Detailed engineering of small-scale reactors for decentralized hydrogen production

Hydrogen is increasingly recognized as a key energy vector in the global transition towards clean and sustainable energy systems. At present, the majority of hydrogen is produced through steam methane reforming (SMR), a mature and widely adopted process that, however, is responsible for significant CO₂ emissions. Electrified steam reforming, when integrated with the water-gas shift (WGS) reaction and powered by renewable electricity, represents a promising pathway to decarbonize hydrogen production. The use of decentralized, small-scale reactor systems further enhances this approach by enabling on-site hydrogen generation, thus minimizing transportation-related challenges and costs. This thesis presents the detailed engineering design of a compact reactor system for decentralized hydrogen production. The work focuses on the chemical and thermal design of an intensified unit that combines an electrified steam reformer, a water quench section, and a WGS reactor within a single vessel.
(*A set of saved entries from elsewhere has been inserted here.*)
(* ===== verification/ParserMisc.v ===== *)
(** * The remaining parsers

    [Nem] (news), [Vap] (volume at price), [Gtc] (server time), [Mqc]
    (catalog), [Gpn] (brokers) and [Error] (wire errors): one Module per file
    of [cedro-protocol/src/parser], each with its wire grammar. *)

From S2P Require Import Prelude RustInt RustStr RustFloat Externs Types Scanner.

Import Scanner.

(** ** News ([nem.rs]) *)

Module Nem.
Section ops.
Context `{Memchr}.

Definition read_headline (pre_consumed_agency : option bytes) : scan NewsHeadline.t :=
  agency ← match pre_consumed_agency with
           | Some a => mret a
           | None => required "agency"
           end;
  code ← required "code";
  date_bytes ← required "news date";
  date ← lift (parse_u32 date_bytes "news date");
  time_bytes ← required "news time";
  time ← lift (parse_u32 time_bytes "news time");
  category_bytes ← required "news category";
  category ← lift (parse_u32 category_bytes "news category");
  title_len_bytes ← required "news title length";
  title ← take_rest;
  mret (NewsHeadline.mk agency code date time category title).

Definition parse_kind (kind : bytes) : scan NewsMessage.t :=
  if bool_decide (kind = bs "A") then
    h ← read_headline None; mret (NewsMessage.Headline h)
  else if bool_decide (kind = bs "L") then
    req_id ← required "request id";
    next ← required "agency or END";
    if bool_decide (next = bs "END") then mret (NewsMessage.HistoryEnd req_id)
    else
      headline ← read_headline (Some next);
      mret (NewsMessage.HistoryItem req_id headline)
  else if bool_decide (kind = bs "N") then
    request_id ← required "request id";
    agency ← required "agency";
    code ← required "code";
    body_raw ← take_rest;
    mret (NewsMessage.Body request_id agency code body_raw)
  else fail (ParseError.InvalidField "news kind" "expected A, L, or N").

Definition parse (frame : bytes) : result ParseError.t ProtocolMessage.t :=
  run (header ← required "O header";
       kind ← required "news kind";
       msg ← parse_kind kind;
       mret (ProtocolMessage.News msg)) frame.
Definition debug_parse : bytes → option (result ParseError.t ProtocolMessage.t) :=
  debug_build (bs "O") "O header" parse.
End ops.

(** The title is everything after the length field, colons included, and the
    length itself is not looked at. *)
Inductive headline : list bytes → NewsHeadline.t → Prop :=
  | headline_intro agency code date d time t category c len title :
      is_dec u32_max date d → is_dec u32_max time t → is_dec u32_max category c →
      headline (agency :: code :: date :: time :: category :: len :: title)
        (NewsHeadline.mk agency code d t c (join colon title)).

Inductive layout : list bytes → NewsMessage.t → Prop :=
  | layout_headline fields h :
      headline fields h → layout (bs "A" :: fields) (NewsMessage.Headline h)
  | layout_history req fields h :
      headline fields h → NewsHeadline.agency h ≠ bs "END" →
      layout (bs "L" :: req :: fields) (NewsMessage.HistoryItem req h)
  | layout_history_end req rest :
      layout (bs "L" :: req :: bs "END" :: rest) (NewsMessage.HistoryEnd req)
  | layout_body req agency code body :
      layout (bs "N" :: req :: agency :: code :: body)
        (NewsMessage.Body req agency code (join colon body)).

Section correctness.
Context `{MemchrSpec}.

Lemma read_headline_sound pre s h s' :
  read_headline pre s = Ok (h, s') →
  headline (match pre with Some a => a :: remaining s | None => remaining s end) h.
Proof.
  unfold read_headline. intros Hp. destruct pre; scan_inv; scan_rem; by constructor.
Qed.

Lemma read_headline_complete pre ts h :
  headline (match pre with Some a => a :: ts | None => ts end) h →
  ∃ ts', accepts (read_headline pre) ts h ts'.
Proof.
  unfold read_headline. destruct pre; intros Hh; inversion Hh; subst; eexists; scan_fwd.
Qed.

Lemma parse_kind_sound kind s msg s' :
  parse_kind kind s = Ok (msg, s') → layout (kind :: remaining s) msg.
Proof.
  unfold parse_kind. intros Hp. scan_inv.
  all: repeat match goal with H : read_headline _ _ = Ok _ |- _ => apply read_headline_sound in H end.
  all: scan_rem; try by constructor.
  constructor; [done|].
  match goal with Hh : headline _ _ |- _ => by inversion Hh; subst end.
Qed.

Lemma parse_kind_complete kind ts msg :
  layout (kind :: ts) msg → ∃ ts', accepts (parse_kind kind) ts msg ts'.
Proof.
  unfold parse_kind. inversion 1 as [? ? Hh|req fields h Hh Hne| |]; subst.
  - apply (read_headline_complete None) in Hh as [ts' Hh]. eexists. scan_fwd.
  - destruct fields as [|a fields]; [by inversion Hh|].
    assert (a ≠ bs "END") by (by inversion Hh; subst).
    apply (read_headline_complete (Some a)) in Hh as [ts' Hh]. eexists. scan_fwd.
  - eexists. scan_fwd.
  - eexists. scan_fwd.
Qed.

(** The news parser accepts exactly live headlines, history items and
    their [END] marker, and bodies. Titles and bodies are the rest of the
    frame verbatim, separators included: nothing of them is lost. *)
Theorem nem_parse_exact (frame : bytes) (m : ProtocolMessage.t) :
  parse frame = Ok m ↔
  ∃ header args msg,
    split_on colon frame = header :: args ∧ layout args msg ∧ m = ProtocolMessage.News msg.
Proof.
  unfold parse. split.
  - intros Hp. scan_inv.
    match goal with H : parse_kind _ _ = Ok _ |- _ => apply parse_kind_sound in H end.
    scan_rem. eauto 10.
  - intros (h & args & msg & Hf & Hl & ->).
    destruct args as [|kind ts]; [by inversion Hl|].
    apply parse_kind_complete in Hl as [ts' Hl].
    eapply run_accepts. rewrite Hf. scan_fwd.
Qed.
End correctness.

Lemma nem_parse_exact_witness :
  ∃ h args msg, split_on colon (bs "O:A:1:77:20240102:93000:5:11:Vale: alta") = h :: args ∧ layout args msg.
Proof.
  destruct (proj1 (@nem_parse_exact memchr_reference memchr_reference_spec
    (bs "O:A:1:77:20240102:93000:5:11:Vale: alta")
    (ProtocolMessage.News (NewsMessage.Headline
      (NewsHeadline.mk (bs "1") (bs "77") 20240102 93000 5 (bs "Vale: alta")))))
    ltac:(vm_compute; reflexivity)) as (h & args & msg & Hs & Hl & _).
  exists h, args, msg. split; [exact Hs|exact Hl].
Defined.
End Nem.

(** ** Volume at price ([vap.rs]) *)

Module Vap.
Section ops.
Context `{Memchr}.

(** Every numeric field is [0.0]. *)
Definition terminator (ticker : bytes) (period_minutes : option Z) : VapEntry.t :=
  VapEntry.mk ticker 0 0 0 0 0 0 0 0 0 period_minutes 0 0 0 0.

Definition read_terminator (ticker : bytes) : scan VapEntry.t :=
  p ← next_opt;
  period_minutes ←
    match p with
    | Some p =>
        if bool_decide (p = []) then mret None
        else n ← lift (parse_u32 p "vap period"); mret (Some n)
    | None => mret None
    end;
  mret (terminator ticker period_minutes).

Definition read_data (ticker third : bytes) : scan VapEntry.t :=
  price ← lift (parse_f64 third "vap price");
  buyer_trades ← required_f64 "vap buyer_trades";
  buyer_volume ← required_f64 "vap buyer_volume";
  seller_trades ← required_f64 "vap seller_trades";
  seller_volume ← required_f64 "vap seller_volume";
  direct_trades ← required_f64 "vap direct_trades";
  direct_volume ← required_f64 "vap direct_volume";
  undefined_trades ← required_f64 "vap undefined_trades";
  undefined_volume ← required_f64 "vap undefined_volume";
  period_raw ← required "vap period";
  period_minutes ←
    (if bool_decide (period_raw = bs "0" ∨ period_raw = []) then mret None
     else n ← lift (parse_u32 period_raw "vap period"); mret (Some n));
  rlp_trades ← required_f64 "vap rlp_trades";
  rlp_volume ← required_f64 "vap rlp_volume";
  auction_trades ← required_f64 "vap auction_trades";
  auction_volume ← required_f64 "vap auction_volume";
  mret (VapEntry.mk ticker price buyer_trades buyer_volume seller_trades seller_volume
          direct_trades direct_volume undefined_trades undefined_volume period_minutes
          rlp_trades rlp_volume auction_trades auction_volume).

Definition parse (frame : bytes) : result ParseError.t ProtocolMessage.t :=
  run (header ← required "VAP header";
       ticker ← required "ticker";
       third ← required "price or terminator";
       entry ← (if bool_decide (third = bs "E") then read_terminator ticker
                else read_data ticker third);
       mret (ProtocolMessage.Vap entry)) frame.
Definition debug_parse : bytes → option (result ParseError.t ProtocolMessage.t) :=
  debug_build (bs "VAP") "VAP header" parse.
End ops.

(** The period of a data line: [0] and nothing mean no window. *)
Inductive period : bytes → option Z → Prop :=
  | period_zero : period (bs "0") None
  | period_empty : period [] None
  | period_minutes raw n :
      raw ≠ bs "0" → is_dec u32_max raw n → period raw (Some n).

Inductive layout (ticker : bytes) : list bytes → VapEntry.t → Prop :=
  | layout_end : layout ticker [bs "E"] (terminator ticker None)
  | layout_end_empty rest : layout ticker (bs "E" :: [] :: rest) (terminator ticker None)
  | layout_end_period p n rest :
      is_dec u32_max p n → layout ticker (bs "E" :: p :: rest) (terminator ticker (Some n))
  | layout_data f0 f1 f2 f3 f4 f5 f6 f7 f8 p f9 f10 f11 f12 rest
      x0 x1 x2 x3 x4 x5 x6 x7 x8 n x9 x10 x11 x12 :
      f64_from_str f0 = Some x0 → f64_from_str f1 = Some x1 → f64_from_str f2 = Some x2 →
      f64_from_str f3 = Some x3 → f64_from_str f4 = Some x4 → f64_from_str f5 = Some x5 →
      f64_from_str f6 = Some x6 → f64_from_str f7 = Some x7 → f64_from_str f8 = Some x8 →
      period p n →
      f64_from_str f9 = Some x9 → f64_from_str f10 = Some x10 → f64_from_str f11 = Some x11 →
      f64_from_str f12 = Some x12 →
      layout ticker
        (f0 :: f1 :: f2 :: f3 :: f4 :: f5 :: f6 :: f7 :: f8 :: p :: f9 :: f10 :: f11 :: f12 :: rest)
        (VapEntry.mk ticker x0 x1 x2 x3 x4 x5 x6 x7 x8 n x9 x10 x11 x12).

Section correctness.
Context `{MemchrSpec}.

Lemma not_terminator f x : f64_from_str f = Some x → f ≠ bs "E".
Proof. intros Hf ->. discriminate Hf. Qed.

Lemma is_dec_not_nil hi n : ¬ is_dec hi [] n.
Proof. by intros []. Qed.

(** The volume-at-price parser accepts exactly the data line (price,
    eight totals, period and four more totals, all readable floats) and the
    [E] terminator with an optional period; a price is never mistaken for a
    terminator because no float reads as [E]. *)
Theorem vap_parse_exact (frame : bytes) (m : ProtocolMessage.t) :
  parse frame = Ok m ↔
  ∃ header ticker args e,
    split_on colon frame = header :: ticker :: args ∧ layout ticker args e ∧
    m = ProtocolMessage.Vap e.
Proof.
  unfold parse, read_terminator, read_data. split.
  - intros Hp. scan_inv.
    all: scan_rem; eexists _, _, _, _; split; [done|]; split; [|done].
    all: try by constructor.
    all: apply layout_data; try done; [].
    + match goal with Hz : _ = bs "0" ∨ _ |- _ => destruct Hz as [Hz|Hz]; rewrite Hz end; constructor.
    + constructor; [naive_solver|done].
  - intros (h & ticker & args & e & Hf & Hl & ->).
    destruct Hl as [| |p n rest Hn|].
    all: eapply run_accepts; rewrite Hf.
    1,2: scan_fwd.
    + assert (p ≠ []) by (intros ->; by apply is_dec_not_nil in Hn). scan_fwd.
    + match goal with Hx : f64_from_str f0 = Some _ |- _ => pose proof (not_terminator _ _ Hx) end.
      match goal with Hp : period _ _ |- _ => destruct Hp as [| |raw k Hraw Hk] end.
      1,2: scan_fwd.
      assert (¬ (raw = bs "0" ∨ raw = [])).
      { intros [?| ->]; [done|]. by apply is_dec_not_nil in Hk. }
      scan_fwd.
Qed.
End correctness.

Lemma vap_parse_exact_witness :
  ∃ h tk args e, split_on colon (bs "VAP:PETR4:E:5") = h :: tk :: args ∧ layout tk args e.
Proof.
  destruct (proj1 (@vap_parse_exact memchr_reference memchr_reference_spec
    (bs "VAP:PETR4:E:5") (ProtocolMessage.Vap (terminator (bs "PETR4") (Some 5))))
    ltac:(vm_compute; reflexivity)) as (h & tk & args & e & Hs & Hl & _).
  exists h, tk, args, e. split; [exact Hs|exact Hl].
Defined.
End Vap.

(** ** Server time ([gtc.rs]) *)

Module Gtc.
Section ops.
Context `{Memchr}.

Definition read_payload (payload : bytes) : result ParseError.t ServerTime.t :=
  if negb (length payload =? 14)%nat then
    Err (ParseError.InvalidField "server time" "expected 14-digit YYYYMMDDHHMMSS")
  else
    date ← parse_u32 (take 8 payload) "GTC date";
    time ← parse_u32 (drop 8 payload) "GTC time";
    Ok (ServerTime.mk date time).

Definition parse (frame : bytes) : result ParseError.t ProtocolMessage.t :=
  run (header ← required "GTC header";
       payload ← required "server time payload";
       s ← lift (read_payload payload);
       mret (ProtocolMessage.ServerTime s)) frame.
Definition debug_parse : bytes → option (result ParseError.t ProtocolMessage.t) :=
  debug_build (bs "GTC") "GTC header" parse.
End ops.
The design is based on material and energy balances provided by SYPOX, a Munich-based startup developing innovative reactor technologies for the direct electrification of thermochemical processes. The subsequent phases of the study include material selection and the preliminary mechanical design of the reactor, with particular attention to compliance with pressure vessel codes, structural integrity, and the management of thermal stresses. The objective is to provide a comprehensive design framework for efficient, scalable, and sustainable small-scale hydrogen production systems, bridging the gap between conceptual innovation and engineering feasibility. Ultimately, this work contributes to the advancement and deployment of decentralized hydrogen technologies, which are crucial to achieving global decarbonization goals.